• What is expected: Among the lines of the records, please find those that contain the word "pretty" and copy them.

━━━━━━━━

Fixpoint type_label_at (fuel : nat) (ty : Value) : string :=
  match fuel with
  | O => to_string ty
  | S n =>
      match ty with
      | VString value => value
      | VObject object =>
          if map_contains_key "array" object then
            match fixed_array_type ty with
            | Ok (Some (elem, size)) => "[" +:+ type_label_at n elem +:+ "; " +:+ pretty size +:+ "]"
            | _ => to_string ty
            end
          else match map_get "vec" object with
          | Some elem => "Vec<" +:+ type_label_at n elem +:+ ">"
          | None =>
              match map_get "option" object with
              | Some elem => "Option<" +:+ type_label_at n elem +:+ ">"
              | None =>
                  match map_get "defined" object with
                  | Some defined => default "defined" (as_str defined)
                  | None => to_string ty
                  end
              end
          end
      | _ => to_string ty
      end
  end.
Definition type_label (ty : Value) : string := type_label_at (S (value_depth ty)) ty.
End parsing.

(** ** Decoding *)
Definition word_at (words : list Z) (offset : Z) : Result Z :=
  ok_or ("missing word " +:+ pretty offset) (words !! Z.to_nat offset).

Definition words_range (words : list Z) (offset count : Z) : Result (list Z) :=
  if match checked_add offset count with
     | Some last => last <=? zlen words
     | None => false
     end
  then Ok (slice words offset count)
  else bail ("unexpected end of instruction data at word " +:+ pretty offset +:+ ", need "
             +:+ pretty count +:+ " words").

Definition words_to_le_bytes (words : list Z) : list Z := flat_map (le_digits 8 4) words.

Definition read_words_unsigned (words : list Z) (offset count : Z) : Result Z :=
  words ← words_range words offset count;
  if 4 <? count then bail "cannot decode instruction integer wider than 128 bits"
  else Ok (or_shifted 32 0 0 words).

Definition read_words_signed (words : list Z) (offset count : Z) : Result Z :=
  words ← words_range words offset count;
  if 4 <? count then bail "cannot decode instruction integer wider than 128 bits"
  else
    high_word ← ok_or "cannot decode zero-width signed integer" (last words);
    let fill := if Z.land high_word (2 ^ 31) =? 0 then 0 else 2 ^ 32 - 1 in
    let fixed := words ++ drop (Z.to_nat count) (replicate 4 fill) in
    Ok (to_signed 128 (le_value 8 (words_to_le_bytes fixed))).

Definition decode_risc0_string (words : list Z) (offset : Z) : Result (string * Z) :=
  len ← word_at words offset;
  let word_len := div_ceil len 4 in
  range ← words_range words (offset + 1) word_len;
  value ← ok_or "string arg is not valid UTF-8"
            (from_utf8 (take (Z.to_nat len) (words_to_le_bytes range)));
  Ok (value, 1 + word_len).

Definition bool_text (b : bool) : string := if b then "true" else "false".

Section decoding.
Context `{SerdeJson} `{HexCrate} `{LeeAccounts}.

━━━━━━━━

• Exercise output:
            | Ok (Some (elem, size)) => "[" +:+ type_label_at n elem +:+ "; " +:+ pretty size +:+ "]"
  ok_or ("missing word " +:+ pretty offset) (words !! Z.to_nat offset).
  else bail ("unexpected end of instruction data at word " +:+ pretty offset +:+ ", need "
             +:+ pretty count +:+ " words").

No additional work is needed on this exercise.